- Born: David Colin Beatson 14 April 1944 Dunedin, New Zealand
- Died: 21 September 2017 (aged 73) Auckland, New Zealand
- Occupations: Journalist; media analyst; broadcaster;
- Spouse: Lesley Miller
- Children: 2 (biological), 3 (stepchildren)

= David Beatson =

New Zealand journalist, broadcaster and political advisor (1944–2017)

David Colin Beatson (14 April 1944 – 21 September 2017) was a New Zealand journalist, broadcaster, political communications strategist and media analyst. He worked extensively in television, print and radio, and held a number of public roles including chief press secretary to Prime Minister Jim Bolger and chair of NZ On Air.

== Early life and journalism career ==
Beatson was born in Dunedin and began his journalism career in 1962 as a cadet reporter for the Otago Daily Times. He later worked at the Waikato Times and for the New Zealand Broadcasting Corporation (NZBC) in Dunedin.

In the late 1960s and 1970s, Beatson became a familiar face on New Zealand television. He hosted the regional current affairs programme Town and Around and worked as a reporter and producer on national programmes including Gallery and Nationwide. In 1975, he became TV2's first parliamentary correspondent and co-hosted that year's leaders' debate. He also created the nightly parliamentary news programme Eyewitness in 1978.

== Print media and broadcasting leadership ==
In 1984, Beatson was appointed editor of the New Zealand Listener, a role he held until 1988. As editor, he was known for defending editorial independence and championing public-interest journalism.

Beatson later founded the talkback station Radio Pacific and remained influential in media discourse throughout the 1990s and 2000s.

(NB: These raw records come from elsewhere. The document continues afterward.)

(* ===== verification/Sampling.v ===== *)
(** * Sampling: what the sampler programs share

    The scheduler's view of a task, the load-time configuration, and the header
    the DWARF samplers complete once a walk has returned
    (src/bpf/perf_dwarf.bpf.c, src/bpf/offcpu_dwarf.bpf.c; the configuration
    also src/bpf/perf.bpf.c and src/bpf/offcpu.bpf.c). *)
From S2P Require Import Prelude Bpf Record Tables Walker Driver.

Definition PF_KTHREAD : Z := 0x00200000.

(** The fields the programs read of a task_struct; its user registers, when
    [bpf_task_pt_regs] returns them, are the program counter, frame pointer
    and stack pointer. *)
Record task := Task {
  t_pid : Z;
  t_tgid : Z;
  t_flags : Z;
  t_state : Z;
  t_regs : option (Z * Z * Z);
}.

Record pid_config := PidConfig {
  pc_type : Z;
  collect_user : Z;
  collect_kernel : Z;
}.

(** The load-time constants and the process filter. *)
Record sampler_cfg := SamplerCfg {
  system_wide : bool;
  kernel_stacks_enabled : bool;
  pids : gmap Z pid_config;
}.

(** [bpf_get_stackid] behind its gate: [-1] when kernel stacks are off. *)
Definition kern_stack_of (cfg : sampler_cfg) (stackid : Z) : Z :=
  if kernel_stacks_enabled cfg then stackid else -1.

(** The header, completed after the walk. *)
Definition fill_header (rec : sample_record) (pid tid time value n kern : Z) : sample_record :=
  SampleRecord
    (Header pid tid time value
       (if has_flag (flags_of rec) WALKER_FLAG_DWARF_USED then MODE_FP_LESS else MODE_FP_SAFE)
       (u8 n) (flags_of rec) kern)
    (rec_pcs rec) (rec_tags rec).

Lemma fill_header_holds rec pid tid time value n kern fs :
  holds rec n fs -> holds (fill_header rec pid tid time value n kern) (u8 n) fs.
Proof.
  intros Hh. pose proof (holds_bound _ _ _ Hh). unfold MAX_FRAMES in *.
  rewrite u8_small by word_lia. exact Hh.
Qed.

(** A record buffer that has its one entry, of the declared size. *)
Definition buffers_wf {D M} (w : world D M) : Prop :=
  world_wf w /\ forall rec, walk_record_get w = Some rec -> record_wf rec.

Lemma buffers_get {D M} (w : world D M) :
  buffers_wf w -> exists st rec, walk_state_get w = Some st /\ walk_record_get w = Some rec /\
    record_wf rec.
Proof.
  intros [Hwf Hrec]. destruct (world_wf_get w Hwf) as (st & rec & H1 & H2).
  exists st, rec. auto.
Qed.

(** ** A walk nobody interrupts

    Where no frame is claimed the entry program walks and finishes by itself. *)

Section alone.
  Context (ev : env) (t : tables) {P M : Type}.
  Local Abbreviation W := (world (driver P) M).
  Context (finish : Z -> W -> W) (modules : Z -> option (W -> outcome W)).

Lemma run_native w rec pid tid pc fp sp pcs :
  world_wf w -> record_wf rec -> stack ev t pid pc fp sp pcs -> Forall (unclaimed t pid) pcs ->
  exists n w0 st rec',
    run_sample ev t finish modules (begin_walk w rec pid tid pc fp sp) = (finish n w0, 0%nat) /\
    world_wf w0 /\ walk_state_get w0 = Some st /\ walk_record_get w0 = Some rec' /\
    st_pid st = pid /\ st_tid st = tid /\ d_priv (drv w0) = d_priv (drv w) /\
    holds rec' n (Native <$> take 127 pcs) /\ n = st_n_pcs st /\
    ((length pcs <= 127)%nat -> complete (walk_load st rec')).
Proof using Type.
  intros Hwf Hrec Hstack Hu. destruct (begin_get w rec pid tid pc fp sp Hwf) as [G1 G2].
  unfold run_sample, walk_fn. rewrite G1, G2. unfold unwind_walk. cbn [negb orb].
  set (w1 := begin_walk w rec pid tid pc fp sp) in *. set (s0 := start_ws _ _ _).
  assert (Hwf1 : world_wf w1) by (by apply put_walk_wf).
  destruct (recover ev t pid (Z.to_nat MAX_FRAMES) 0 s0 pc fp sp pcs []) as [[[Hh Hlen] Hp] Hcomp];
    [done|done|by split|done|].
  destruct (walk_loop_ok ev t MAX_FRAMES s0) as (c & d & Hg & Hs & Hcase).
  { split; [by exists []|done|done]. }
  { apply Hwf. }
  unfold bpf_loop in *. set (s := bpf_loop_from (walk_step ev t) (Z.to_nat MAX_FRAMES) 0 s0) in *.
  rewrite Hp, andb_false_r. cbn [andb]. rewrite clamp_pcs_small by (apply holds_bound in Hh; lia).
  destruct (commit_get w1 (unwind_walk_begin rec pid tid pc fp sp).1 s Hwf1) as [C1 C2].
  eexists _, _, _, _. split; [done|]. split.
  { apply commit_wf; [done|]. rewrite (shifted_length _ _ _ Hs). apply Hwf. }
  split; [exact C1|]. split; [exact C2|]. rewrite walk_load_save.
  split_and!; try done.
  - destruct Hcase as [(u & _ & Eu & Hne & _)|[-> _]]; [|exact (grows_pid _ _ Hg)]. rewrite Eu in Hp. by destruct Hne.
Qed.
End alone.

== Political and corporate roles ==
In early 1989, Beatson joined the communications team of National Party leader Jim Bolger. He was widely credited with helping to revamp Bolger's public image in the lead-up to the 1990 general election. After Bolger became prime minister, Beatson served as his chief press secretary until 1991.

Beatson went on to become deputy chief executive of the New Zealand Tourism Board in 1992, and in 1994 joined Air New Zealand as manager of public affairs, later rising to vice-president for government and international relations. He left the airline in 2002.

Beatson also chaired the government's Millennium 2000 Taskforce, which oversaw New Zealand's celebrations marking the year 2000.

== NZ On Air and media policy ==
From 1996 to 2002, Beatson served as chair of NZ On Air, the government's broadcasting funding agency. He advocated for inclusive programming and helped set Māori content targets for mainstream broadcasters. He also contributed to New Zealand media policy through his involvement in legislative consultations and broadcasting standards development.

== Later life and Māori involvement ==
Beatson maintained close ties with the Kīngitanga (Māori King Movement) through his marriage to Lesley Miller and her son, Gregory Miller, who became an executive in the Waikato Tainui tribal authority. In 2009, Beatson helped draft Kīng Tūheitia's 10-year strategic charter.

Beatson died in Auckland on 21 September 2017 following a long illness.